Return of the Pink Panther represents a major change for the Pink Panther series, in more ways than one. For one, it revived the Pink Panther franchise, after the series went dormant in the aftermath of Inspector Clouseau bombing. It marks the return to the franchise for Peter Sellers (the actor who plays Inspector Clouseau), director Blake Edwards, and composer Henry Mancini. None of which were involved with Inspector Clouseau. It’s also the second movie in the series to involve the Pink Panther diamond. It would also be the last to feature the diamond during Sellers’ lifetime, despite how every movie in the franchise since kept the diamond’s name in the title. This is also the point where the franchise turns into a full-blown comedy, and where Clouseau becomes the bumbling buffoon who stumbles his way into solving each case, instead of a clumsy yet at least somewhat competent detective.

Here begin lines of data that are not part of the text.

(** The shares of the 144 buckets add up to the ledger's total before clamping. *)
Lemma ring_total t log last now :
  represents t log last -> 0 < now -> last <= now ->
  sum_of (bucket_share (window_start now) (epoch_of now)) (buckets t)
  = sum_of (epoch_total log) (window_epochs (epoch_of now)) + boundary_share log now.
Proof.
  intros [Hwf Hslots Ht _ _ Hl0] Hn Hl.
  rewrite (sum_of_seq _ (mkBucket 0 0)), (twf_length t Hwf).
  rewrite <- (sum_of_perm _ _ _ (window_slots (epoch_of now))), sum_of_fmap.
  assert (Hslot : forall e, slot_ok log last (Z.to_nat (e mod NUM_EPOCHS))
    (default (mkBucket 0 0) (buckets t !! Z.to_nat (e mod NUM_EPOCHS)))).
  { intros e. destruct (buckets t !! Z.to_nat (e mod NUM_EPOCHS)) as [b|] eqn:Hb; [by apply Hslots|].
    apply lookup_ge_None in Hb. rewrite (twf_length t Hwf) in Hb.
    pose proof (Z.mod_pos_bound e NUM_EPOCHS ltac:(done)). lia. }
  assert (Htimes : forall s, s ∈ log -> 0 < spend_time s <= last) by (intros s Hs; apply (Ht s Hs)).
  destruct (window_epochs_last (epoch_of now)) as (l & -> & Hle).
  rewrite !sum_of_app, !sum_of_cons, !sum_of_nil. unfold compose.
  rewrite (sum_of_ext _ (epoch_total log) l).
  - rewrite (slot_share_current log last) by (done || apply Hslot). lia.
  - intros e He. apply (slot_share_old log last); [done|done|by apply Hle|done|apply Hslot].
Qed.

Lemma wrote_in_last_epoch t log last e :
  represents t log last -> wrote_in log e = true -> e <= lastWriteEpoch t.
Proof.
  intros [_ _ Ht -> _ Hl] (s & Hs & <-)%wrote_in_spec. destruct (Ht s Hs).
  apply epoch_of_mono. lia.
Qed.

Lemma rolling_is_ledger t log last now :
  represents t log last -> 0 < now -> last <= now ->
  getRolling24hUsd t now = ledger_rolling log now.
Proof.
  intros Htr Hn Hl.
  unfold getRolling24hUsd, ledger_rolling. cbv zeta. fold (boundary_share log now).
  fold (epoch_of now). rewrite <- (ring_total t log last now) by done.
  destruct (Z.leb_spec now 0); [lia|].
  destruct (Z.gtb_spec (epoch_of now - lastWriteEpoch t) NUM_EPOCHS) as [Hexp|].
  - rewrite (ring_total t log last now) by done.
    assert (Hz : forall e, epoch_of now - NUM_EPOCHS <= e -> epoch_total log e = 0).
    { intros e He. apply epoch_total_none. intros s Hs Hse.
      pose proof (wrote_in_last_epoch t log last e Htr) as Hw.
      rewrite wrote_in_spec in Hw. specialize (Hw (ex_intro _ s (conj Hs Hse))). lia. }
    rewrite sum_of_zero by (intros e He%in_window; apply Hz; lia).
    unfold boundary_share. destruct (wrote_in _ _); [done|]. by rewrite Hz.
  - rewrite rolling_fold_sum. unfold clamp_u64. by rewrite Z.add_0_l.
Qed.

(** C11: the ring buffer refines the ledger. After any sequence of successful
    [record_spend] calls with a non-decreasing clock, [getRolling24hUsd] at any later
    time is [ledger_rolling] of the log of spends: no spend of the last 144 epochs is
    lost to a slot collision or to the early exit, none is counted twice, and nothing
    older than the boundary epoch counts. *)
Theorem rolling_refines_ledger (t : SpendTracker) (log : list Spend) (last now : Z) :
  tracked t log last -> 0 < now -> last <= now ->
  getRolling24hUsd t now = ledger_rolling log now.
Proof. intros Htr%tracked_represents. by apply rolling_is_ledger. Qed.

(** ** How far the rolling total is from the true 24h spend *)
Lemma epoch_total_cons log s e :
  epoch_total (s :: log) e =
  (if decide (epoch_of (spend_time s) = e) then spend_amount s else 0) + epoch_total log e.
Proof.
  unfold epoch_total. rewrite filter_cons. case_decide; rewrite ?sum_of_cons; lia.
Qed.

Lemma sum_of_add {A} (f g : A -> Z) l :
  sum_of (fun x => f x + g x) l = sum_of f l + sum_of g l.
Proof. induction l as [|x l IH]; [done|]. rewrite !sum_of_cons, IH. lia. Qed.

Lemma sum_of_indicator (a x : Z) es :
  NoDup es -> sum_of (fun e => if decide (x = e) then a else 0) es
              = if bool_decide (x ∈ es) then a else 0.
Proof.
  induction 1 as [|e es Hne Hnd IH]; [done|]. rewrite sum_of_cons, IH.
  destruct (decide (x = e)) as [->|Hx].
  - rewrite (bool_decide_false (e ∈ es)), bool_decide_true by set_solver. lia.
  - rewrite Z.add_0_l, (bool_decide_ext (x ∈ es) (x ∈ e :: es)) by set_solver. done.
Qed.

(** Adding up epochs is adding up the spends that fall into them. *)
Lemma sum_epoch_totals log es :
  NoDup es ->
  sum_of (epoch_total log) es
  = sum_of spend_amount (filter (fun s => epoch_of (spend_time s) ∈ es) log).
Proof.
  intros Hnd. induction log as [|s log IH].
  { apply sum_of_zero. done. }
  rewrite (sum_of_ext _ _ _ (fun e _ => epoch_total_cons log s e)).
  rewrite sum_of_add, IH, sum_of_indicator by done. rewrite filter_cons.
  case_bool_decide; case_decide; try done; rewrite ?sum_of_cons; lia.
Qed.

Lemma window_nodup cur : NoDup (window_epochs cur).
Proof. unfold window_epochs. apply NoDup_fmap_2_strong; [intros; lia|apply NoDup_seq]. Qed.

Lemma sum_of_filter_le {A} (f : A -> Z) (P Q : A -> Prop)
    `{forall x, Decision (P x), forall x, Decision (Q x)} l :
  (forall x, x ∈ l -> 0 <= f x) -> (forall x, x ∈ l -> P x -> Q x) ->
  sum_of f (filter P l) <= sum_of f (filter Q l).
Proof.
  intros Hf HPQ. rewrite !sum_of_filter. apply sum_of_le. intros x Hx.
  pose proof (Hf x Hx). specialize (HPQ x Hx). repeat case_decide; try lia. tauto.
Qed.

In the early 70’s, Edwards wrote a 15-20 page outline for another Pink Panther movie, which he presented to series producer Walter Mirisch. Mirisch loved the idea, but the franchise’s distributor, United Artists, rejected the film. Both Edwards and Sellers had seen their careers decline by this point. British Producer Lew Grade agreed to finance two films for Edwards, as part of a deal to get his wife, Julia Andrews (yes, Sound of Music Julia Andrews) to appear in a TV special for him. On that note, Edwards and Andrews remained married for 41 years, until his death. That’s a rarity in Hollywood relationships.
The first film in the deal was The Tamarind Seed, a well-received drama starring Andrews. The second was to be a project set in Canada called Rachel and the Stranger, but Grade disliked the idea. Instead, they agreed on a new Pink Panther movie, so long as Sellers would star. Grade convinced Sellers into it. United Artists agreed to give Return of the Pink Panther to Grade in exchange for world distribution and a share of profits. Grade’s company owned the franchise from that point on. United Artists was offered to partner in the production of the movie, but they declined, thinking it would bomb.
Every Pink Panther movie features an animated opening credits sequence. This movie’s animated credit sequence was directed by Richard Williams, who would later be the animation director for Who Framed Roger Rabbit.
Another character from the first movie also returns, although this time he’s played by a different actor. Sir Charles Litton, “The Phantom”, is played by Christopher Plummer. David Niven played the part in the original movie, but he was unavailable this time round. Herbert Lom returns as Chief Inspector Dreyfus. Burt Kwouk returns as Clouseau’s house servant, Cato. There are several new characters for this movie, but the most prominent character is Lady Claudine Litton, The Phantom’s wife, played by Catherine Schell (Nancy from On Her Majesty’s Secret Service).
The Return of the Pink Panther released in May of 1975, a full 11 years after A Shot in the Dark. It’s rare for a sequel for a comedy to work, and even more rare for it to work after more than 10 years. Yet Return did well critically, and earned $75 million worldwide on a $5 million budget. I imagine United Artists felt a bit silly for refusing to partner on producing the film. The New York Times review stated, “Clouseau is the very special slapstick triumph of Mr. Sellers and Mr. Edwards.” The Washington Post called the movie “a frequently hilarious and generally satisfying return to comic form on the part of Peter Sellers, recreating the role of the hapless but dogged French sleuth.
As well received as this movie was, for decades it was never included in the Pink Panther collection releases, mostly because of rights issues. The first time it was ever included in a collection was in 2017.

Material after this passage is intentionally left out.